A: Cell adhesion is mostly due to the centrifuge tube not being treated for anti-adhesion. Prevention methods: ① Before use, soak the centrifuge tube in RPMI 1640 containing 2% FBS for 5 minutes, take it out and drain it (no rinsing required) to form an anti-adhesion coating on the tube wall; ② When resuspending, use a low-adhesion pipette tip to gently pipette along the tube wall to avoid direct impact of cells on the tube wall; ③ If cells have already adhered, gently scrape the tube wall with a sterile cell scraper to collect the adherent cells. This can increase the cell recovery rate to more than 85%.
Q: When using DMEM medium instead of RPMI 1640 to resuspend cells according to the manual, it is found that the buffy coat layer shifts above the pellet layer after centrifugation, and the viable cell recovery rate is only 50%. What causes this, and how to adjust the use of DMEM?

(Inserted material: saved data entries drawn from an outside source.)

(* ===== verification/Prelude.v ===== *)
(** * C3R: a verification development

    C3R is the Python control plane of an agent: it compiles a bounded state and a
    bounded set of candidate actions, lets calibrated rankings and a conservative
    controller choose among them, has the choice verified under host policy, lets
    nothing act on the outside world except through a commit gateway, and records every
    decision in a hash chain.  Around that core stand an HTTP service with credentials,
    quotas and streaming, a serving process, a retention job, recovery tools, and the
    scripts that release and exercise a deployment.  This library models that program
    file by file and proves what makes each part, and their composition, correct.

    ** How the files correspond to the code

    Paths are below [src/].  A file of the library lists, in its own header, what it
    takes as a parameter.

    Python itself.  [Prelude] has results and exceptions ([result], the class hierarchy
    as far as the code catches it), computations over a world ([io]), transactions
    ([atomically]), loops and dictionaries; [Effects] has the weakest preconditions used
    to reason about computations ([wp]).  [PyFloat] (binary64 by [SpecFloat]), [PyNumber]
    ([int], [float], [round], [math]), [FloatRepr] ([repr] of a float), [PyStr], [PySort],
    [PyTime], [Json] and [JsonText] ([json.dumps], [json.loads]), [Hash] (SHA-256, HMAC),
    [Sha1] and [EnvFile] are executable models of what the source uses of the language
    and its standard library.

    The controller ([c3r/]).
    - [StateSchema]: [state_schema.py].  [StateCompiler]: [state_compiler.py].
    - [CandidateCompiler]: [candidate_compiler.py], [progressive_widening.py].
    - [Cvoc]: [cvoc.py].  [CostTwin]: [cost_twin.py].
    - [SystemOne]: [system_one/] calibration, abstention, fast path, questions;
      [CalibrationFit]: [system_one/calibration_fit.py]; [ClmAdapter], [Inference]:
      [system_one/clm_adapter.py], [inference.py]; [LayaBackend]:
      [system_one/laya_backend.py].
    - [Providers]: [adapters/providers.py], [deliberative/]; [ModelTransport]:
      [http_transport.py], [_default_transport], [ClmAdapter._post],
      [system_one/factory.py].
    - [Authority], [VerifierFirewall], [CommitGateway]: [authority.py],
      [verifier_firewall.py], [commit_gateway.py].
    - [TraceLedger]: [telemetry/trace.py], [trace_ledger.py], [ephemeral.py],
      [sqlite_ledger.py]; [Sinks]: the [TraceSink] protocol; [LedgerAnchor],
      [GovernedStore], [Invocations]: the same names in [telemetry/]; [StoreFiles]: the
      constructors that open the stores' files.
    - [ModelDefaults]: [system_prompt.py], the constants of [deliberative/defaults.py],
      the exports of [deliberative/__init__.py].
    - [Runtime]: [runtime.py], which calls all of the above through their definitions;
      [Controls]: [feature_flags.py], [colibri.py], [readiness.py]; [HostFactory]:
      [host_factory.py], [catalogs/], [provenance.py]; [DecisionMix]:
      [decisionmix/dataset.py].

    The service ([c3r/]).
    - [Responses]: [responses.py]; [HttpService]: [http_service.py], its handlers and
      routing; [StreamDelivery]: [_open_stream] and [_send_stream] of the same file with
      their watcher threads.
    - [DecisionService]: the composition of [http_service.py] with [runtime.py], a
      request factory and a sink, and the one [production_host.py] makes;
      [Deployment]: [ingress_proxy.py] in front of that service.
    - [Access], [PgAccess]: [api_access.py], [pg_access.py]; [IngressProxy]:
      [ingress_proxy.py]; [KeyManagement], [CredentialRecovery]: the files of those names.
    - [LocalArtifacts], [InternalReadiness], [ProductionHost], [StagingHost], [Serve],
      [RetentionJob]: the files of those names, with [host_components.py] in
      [ProductionHost].

    Release and operation ([deploy/], [scripts/]).
    - [ReleaseIdentity]: [encoder_identity.py], [clm_runtime.py], [attest_encoder.py],
      [download_clm_artifacts.py]; [DeepseekLaunch]: [deepseek-v41/launch.py].
    - [Rollout]: [replace_private_candidate.py]; [Drills]: [drill_private_core.py],
      [start_private_core.py]; [Probes]: [measure_private_core.py],
      [probe_private_core.py], [probe_live_models.py].
    - [Inspections]: [inspect_head_sboms.py],
      [deepseek-v41/check_upstream_dependencies.py].
    - [TraceControlDryRun], [ControlledPairs], [PreviewDataset]: the scripts
      [run_trace_control_dry_run.py], [run_controlled_pairs.py],
      [build_decisionmix_preview.py], run on the models of the components they drive.

    ** How state and operations are represented

    A record stands for a dataclass or an object's fields, an inductive type for an enum
    or a union, one definition for a function or method, with its guards in the code's
    order.  A fallible pure function returns a [result]; code with effects is a
    computation [io W A] over a world [W] and keeps the state it reached when it raises.
    A component's own state stands beside the world of the parts it calls
    ([io (S * E) A], [beside]).  Mappings are [gmap]s where order does not matter and
    association lists where it does.  Integers are unbounded, as Python's; floats round.
    Strings are lists of code points below 256.  What belongs to the operating system, a
    database engine, a network peer, a third-party package or the host's own code is a
    class of operations ([Os], [Sql], [Host], [Outside], [ReleaseFiles], [LaunchHost],
    [DeploymentHost], [ProbeHost], [StoreFileHost], ...) or an argument; where a theorem
    relies on documented behaviour of such a part, it is a named law ([DockerLaws],
    [SteadyClock], the laws of [TraceSink], of [ObjectClient] and of nonce stores) with an
    instance that satisfies it.

    ** What the theorems show

    - Authority.  [CommitGateway]: an effect is executed exactly when its verification and
      approval authorise that very action, and over any interleaving each approval is used
      once; [Authority]: fingerprints and attestations identify what they sign, absent
      SHA-256 collisions; [Runtime]: every outcome that names an action is a verified,
      permitted recommendation, every run that returns appended one trace, and handled
      failures never escape; [ControlledPairs]: the same over the script's fixtures.
    - Candidates and choice.  [CandidateCompiler], [StateCompiler], [Cvoc]: soundness and
      completeness of compilation, its termination, and maximality of the selection;
      [SystemOne], [CalibrationFit], [LayaBackend], [ClmAdapter]: answers are calibrated,
      pinned, of the right type, and read completely or refused; the one-pass metrics equal
      their definition.
    - Records.  [TraceLedger], [GovernedStore], [LedgerAnchor], [Sinks]: the chain stays
      valid and binds all history, SQLite's append refines the in-memory one, purging keeps
      the head, the line format round-trips; [TraceControlDryRun], [DecisionMix],
      [PreviewDataset]: the dry run decides, the dataset ignores order and is the published
      one.
    - The service.  [IngressProxy], [HttpService], [Responses], [StreamDelivery]: requests
      are gated, answered once and accounted for, streams follow their grammar and their
      bounds, and the two threads of a stream give back what was taken and end;
      [DecisionService]: what is answered is what is recorded, request by request, and
      the production composition names no action; [Deployment]: what a caller of the
      proxy gets is what was recorded, for a caller that passed the gate;
      [Access], [PgAccess]: authentication refines an abstract list of grants, admissions
      stay within limits, and the two stores are equivalent; [Serve], [ProductionHost],
      [InternalReadiness]: construction fails closed and serving ends clean.
    - The model servers.  [Providers], [ModelTransport]: a stream ends within its bound, a
      compiled state leaves the machine at most once and only where its boundary allows,
      and a ranking only talks to the local server; [ReleaseIdentity], [DeepseekLaunch]:
      published identities are measured, verified files are the pinned ones, and a launch
      is gated by them and by exact measurements; [ModelDefaults], [Inspections]: every
      import has the reviewed prompt, and a build has exactly the reviewed conflict.
    - Operation.  [Rollout], [Drills], [Probes], [CredentialRecovery], [KeyManagement],
      [RetentionJob]: replacements restore or replace, drills give back what they stop and
      report what they saw, restores revoke every key, purges remove what expired.

    Examples ending in a refuted expectation ([..._fails_open], [..._leaks_...],
    [..._blocks_...] and the like) are the findings: runs on which the code does not do
    what it means to.

    ** Bounds and fuel

    Loops over data are structural.  The others carry fuel:
    - [CandidateCompiler.widen_loop] gets the distance to its bound, which it reaches.
    - [Providers.drain] and [Responses.pull] get more than the deliveries left in the
      backend; [pull_enough] shows that any more gives the same run.
    - [IngressProxy.STREAM_FUEL] is the stream's byte bound and two, since every turn reads
      a byte or ends; [relayed_stream_is_bounded] shows that any more gives the same run.
    - [Json.scan_value] gets [fuel_for] the text, enough for every text it can accept.
    - [RetentionJob.list_pages] is enough with one page more than the tokens a server can
      give ([list_pages_fuel]), since a repeated token ends the listing.
    - [ModelTransport.open_url] gets [urllib]'s limit of ten redirections; the code's own
      handler follows none.
    - [Serve.watch], [Rollout.await_ready] and [Drills.await_status] wait for the outside:
      out of fuel they are [None], a run still going.  [serving_goes_on_while_quiet] says
      that this is then right; under a [SteadyClock], a clock that passes its deadline,
      [replacement_ends] and [drill_ends] give fuel with which they end.
    - [StreamDelivery] has no fuel: its runs are schedules of single steps, its theorems
      speak of all of them, and [both_threads_end] counts the steps needed.
    - [Sha1], [Hash], [FloatRepr]: rounds and digits are counted by the algorithm.

    ** What is not modelled, and why

    - Threads are modelled where the code synchronises by more than a lock around an
      operation ([StreamDelivery], the pool and the row locks of [PgAccess], the watcher of
      [IngressProxy] as an operation of the world); elsewhere an operation under a lock is
      one step.
    - Sockets, HTTP parsing, TLS, SQLite's and PostgreSQL's engines, docker, the hub, the
      model runtimes and [argparse] are outside; the classes above say what is used.
    - [exp], [log] and [pow] of the platform are parameters; [sum] of floats is the plain
      left fold of Python 3.11.  NaN keys are excluded where a sort's result is used.
    - Code points above 255, [os.umask], file locking and the time a computation takes.
    - Re-exports ([__init__.py] files other than that of [deliberative]) and typing
      protocols ([adapters/base.py]) have no behaviour.  What is left of the other files
      is imports, logging switched off, [__exit__] methods that call a modelled
      [close], the SQL text of the schemas, and command-line entry points. *)

From Stdlib Require Import Lia ZArith Permutation Sorted.
From stdpp Require Import base option strings gmap list.

Declare Scope py_scope.
Delimit Scope py_scope with py.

A: The density of DMEM is higher than that of RPMI 1640, leading to abnormal density of the mixed solution and affecting stratification. Adjustment methods: ① Use serum-free DMEM instead of serum-containing DMEM to reduce the overall density of the medium; ② When resuspending, increase the cell concentration from the conventional 1×10⁶ cells/mL to 2×10⁶ cells/mL to compensate for the density difference; ③ Reduce the centrifugation speed from 1400×g to 1350×g to avoid viable cell sedimentation caused by excessively high density. This can restore the viable cell recovery rate to about 80%.
Q: In Step 5, when aspirating the buffy coat layer, a small amount of pellet (containing impurities and dead cells) is accidentally aspirated, resulting in black particles in the cell suspension. How to remove these particles without losing viable cells?

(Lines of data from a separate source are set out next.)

(* ===== verification/Effects.v ===== *)
(** * Weakest preconditions for code with effects

    [wp m Q w]: run from the world [w], [m] ends with a result and a world
    related by [Q].  Computations are total functions, so the predicate also
    says that they end; the rules follow the combinators of the prelude. *)

From stdpp Require Import base option list.
From S2P Require Import Prelude.

Section wp.
Context {W : Type}.

Definition wp {A} (m : io W A) (Q : result A -> W -> Prop) (w : W) : Prop := Q (fst (m w)) (snd (m w)).

Lemma wp_mono {A} (m : io W A) (Q Q' : result A -> W -> Prop) w :
  wp m Q w -> (forall r w', Q r w' -> Q' r w') -> wp m Q' w.
Proof. unfold wp. auto. Qed.

Lemma wp_and {A} (m : io W A) (Q Q' : result A -> W -> Prop) w :
  wp m Q w -> wp m Q' w -> wp m (fun r w' => Q r w' /\ Q' r w') w.
Proof. done. Qed.

Lemma wp_any {A} (m : io W A) (Q : result A -> W -> Prop) w : (forall r w', Q r w') -> wp m Q w.
Proof. unfold wp. auto. Qed.

Lemma wp_run {A} (m : io W A) (Q : result A -> W -> Prop) w r w' : wp m Q w -> m w = (r, w') -> Q r w'.
Proof. unfold wp. by intros H E; rewrite E in H. Qed.

Lemma wp_ret {A} (a : A) (Q : result A -> W -> Prop) w : Q (Ok a) w -> wp (mret a) Q w.
Proof. done. Qed.

Lemma wp_lift {A} (r : result A) (Q : result A -> W -> Prop) w : Q r w -> wp (lift r) Q w.
Proof. done. Qed.

Lemma wp_bind {A B} (m : io W A) (f : A -> io W B) (Q : result B -> W -> Prop) w :
  wp m (fun r w' => match r with Ok a => wp (f a) Q w' | Raise e => Q (Raise e) w' end) w ->
  wp (m ≫= f) Q w.
Proof. unfold wp, mbind, io_bind. destruct (m w) as [[a|e] w']; done. Qed.

Lemma wp_try {A} (m : io W A) handlers h (Q : result A -> W -> Prop) w :
  wp m (fun r w' => match r with
                    | Ok a => Q (Ok a) w'
                    | Raise e => if caught_by handlers (exn_class e) then wp (h e) Q w' else Q (Raise e) w'
                    end) w ->
  wp (io_try m handlers h) Q w.
Proof. unfold wp, io_try. destruct (m w) as [[a|e] w']; [done|]. cbn. by destruct (caught_by _ _). Qed.

(** [try: m finally: cleanup]. *)
Definition io_finally {A} (m : io W A) (cleanup : io W unit) : io W A := fun w =>
  match m w with
  | (r, w1) => match cleanup w1 with
               | (Ok _, w2) => (r, w2)
               | (Raise e, w2) => (Raise e, w2)
               end
  end.

Lemma wp_finally {A} (m : io W A) cleanup (Q : result A -> W -> Prop) w :
  wp m (fun r w1 => wp cleanup (fun r' w2 => match r' with Ok _ => Q r w2 | Raise e => Q (Raise e) w2 end) w1) w ->
  wp (io_finally m cleanup) Q w.
Proof. unfold wp, io_finally. destruct (m w) as [r w1]. cbn. by destruct (cleanup w1) as [[]]. Qed.
End wp.

Lemma wp_beside {DB E A} (m : io E A) (Q : result A -> DB * E -> Prop) db e :
  (forall r e', m e = (r, e') -> Q r (db, e')) -> wp (beside m) Q (db, e).
Proof. unfold wp, beside. destruct (m e). cbn. auto. Qed.

(** ** Exceptions a computation may raise *)

(** [m] raises nothing a handler of [handlers] would let through. *)
Definition raises_within {W A} (handlers : list exn_kind) (m : io W A) : Prop :=
  forall w, wp m (fun r _ => match r with Ok _ => True | Raise e => caught_by handlers (exn_class e) = true end) w.

Section raises.
Context {W : Type} (handlers : list exn_kind).

Lemma raises_ret {A} (a : A) : raises_within handlers (mret a : io W A).
Proof. done. Qed.

Lemma raises_lift {A} (r : result A) :
  match r with Ok _ => True | Raise e => caught_by handlers (exn_class e) = true end ->
  raises_within handlers (lift r : io W A).
Proof. by intros H w. Qed.

Lemma raises_raise_if b k msg :
  caught_by handlers k = true -> raises_within handlers (lift (raise_if b k msg) : io W unit).
Proof. intros H. apply raises_lift. by destruct b. Qed.

Lemma raises_bind {A B} (m : io W A) (f : A -> io W B) :
  raises_within handlers m -> (forall a, raises_within handlers (f a)) -> raises_within handlers (m ≫= f).
Proof.
  intros Hm Hf w. apply wp_bind. eapply wp_mono; [apply Hm|]. intros [a|e] w' H; [apply Hf|done].
Qed.

Lemma raises_finally {A} (m : io W A) c :
  raises_within handlers m -> raises_within handlers c -> raises_within handlers (io_finally m c).
Proof.
  intros Hm Hc w. apply wp_finally. eapply wp_mono; [apply Hm|]. intros r w' H.
  eapply wp_mono; [apply Hc|]. intros [[]|e] w'' H'; done.
Qed.

(** [try: m except handlers: return a] always returns. *)
Lemma try_returns {A} (m : io W A) (a : A) w :
  raises_within handlers m -> exists b w', io_try m handlers (fun _ => mret a) w = (Ok b, w').
Proof.
  intros Hm. specialize (Hm w). unfold wp in Hm. unfold io_try. destruct (m w) as [[b|e] w'];
    cbn in Hm; [eauto|]. rewrite Hm. by exists a, w'.
Qed.
End raises.

#[export] Hint Resolve raises_ret raises_raise_if raises_bind raises_finally : c3r.

(** ** Invariants of the world *)

Section preserves.
Context {W : Type} (I : W -> Prop).

(** [m] keeps the invariant, however it ends. *)
Definition preserves {A} (m : io W A) : Prop := forall w, I w -> wp m (fun _ => I) w.

Lemma preserves_ret {A} (a : A) : preserves (mret a).
Proof. by intros w. Qed.
Lemma preserves_lift {A} (r : result A) : preserves (lift r).
Proof. by intros w. Qed.
Lemma preserves_bind {A B} (m : io W A) (f : A -> io W B) :
  preserves m -> (forall a, preserves (f a)) -> preserves (m ≫= f).
Proof.
  intros Hm Hf w Hw. apply wp_bind. eapply wp_mono; [by apply Hm|]. intros [a|e] w' H; [by apply Hf|done].
Qed.
Lemma preserves_try {A} (m : io W A) hs h : preserves m -> (forall e, preserves (h e)) -> preserves (io_try m hs h).
Proof.
  intros Hm Hh w Hw. apply wp_try. eapply wp_mono; [by apply Hm|]. intros [a|e] w' H; [done|].
  destruct (caught_by _ _); [by apply Hh|done].
Qed.
Lemma preserves_finally {A} (m : io W A) c : preserves m -> preserves c -> preserves (io_finally m c).
Proof.
  intros Hm Hc w Hw. apply wp_finally. eapply wp_mono; [by apply Hm|]. intros r w' H.
  eapply wp_mono; [by apply Hc|]. by intros [] ?.
Qed.

(** What [m] ends with beyond the invariant. *)
Lemma wp_preserves {A} (m : io W A) (Q : result A -> W -> Prop) w :
  preserves m -> I w -> (forall r w', I w' -> Q r w') -> wp m Q w.
Proof. intros Hm Hw HQ. eapply wp_mono; [by apply Hm|]. auto. Qed.
End preserves.

#[export] Hint Resolve preserves_ret preserves_lift : c3r.

(** One step through a computation built from the combinators. *)
Ltac wp_step :=
  lazymatch goal with
  | |- wp (mbind _ _) _ _ => apply wp_bind
  | |- wp (mret _) _ _ => apply wp_ret
  | |- wp (lift _) _ _ => apply wp_lift
  | |- wp (io_try _ _ _) _ _ => apply wp_try
  | |- wp (io_finally _ _) _ _ => apply wp_finally
  | |- wp (match ?x with _ => _ end) _ _ => destruct x eqn:?
  end.
Ltac wp_steps := repeat wp_step.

A: The aspirated pellet particles need to be removed by "gradient washing". Operation methods: ① Add the aspirated buffy coat liquid to 5mL of PBS containing 5% FBS and mix gently; ② Centrifuge at 4℃, 200×g for 3 minutes. At this time, impurities and dead cell particles will settle to the bottom of the tube. Discard 4mL of the upper liquid; ③ Repeat washing 2 times, and finally resuspend with 2mL of PBS containing 5% FBS. This can remove more than 95% of the black particles, with a viable cell loss rate of < 5%.
Q: After centrifugation, the buffy coat layer is "fragmented" (non-continuous band shape), and viable cells are scattered in different layers, with a recovery rate of only 40%. What causes this, and how to avoid fragmentation of the buffy coat layer?
A: The fragmentation of the buffy coat layer is mostly due to the mixed solution not spreading uniformly along the tube wall during layering, resulting in local high concentration. Prevention methods: ① Before layering, tilt the 15mL centrifuge tube at 45°, let the mixed solution flow down slowly along the inclined tube wall, and spread naturally into a uniform thin layer; ② If the mixed solution has high viscosity (e.g., containing a large number of adherent cells), first add 50μL DRS① for dilution before layering; ③ Handle the centrifuge tube gently after centrifugation to avoid buffy coat layer breakage caused by vibration. This can increase the continuity of the buffy coat layer to 85% and restore the recovery rate to more than 75%.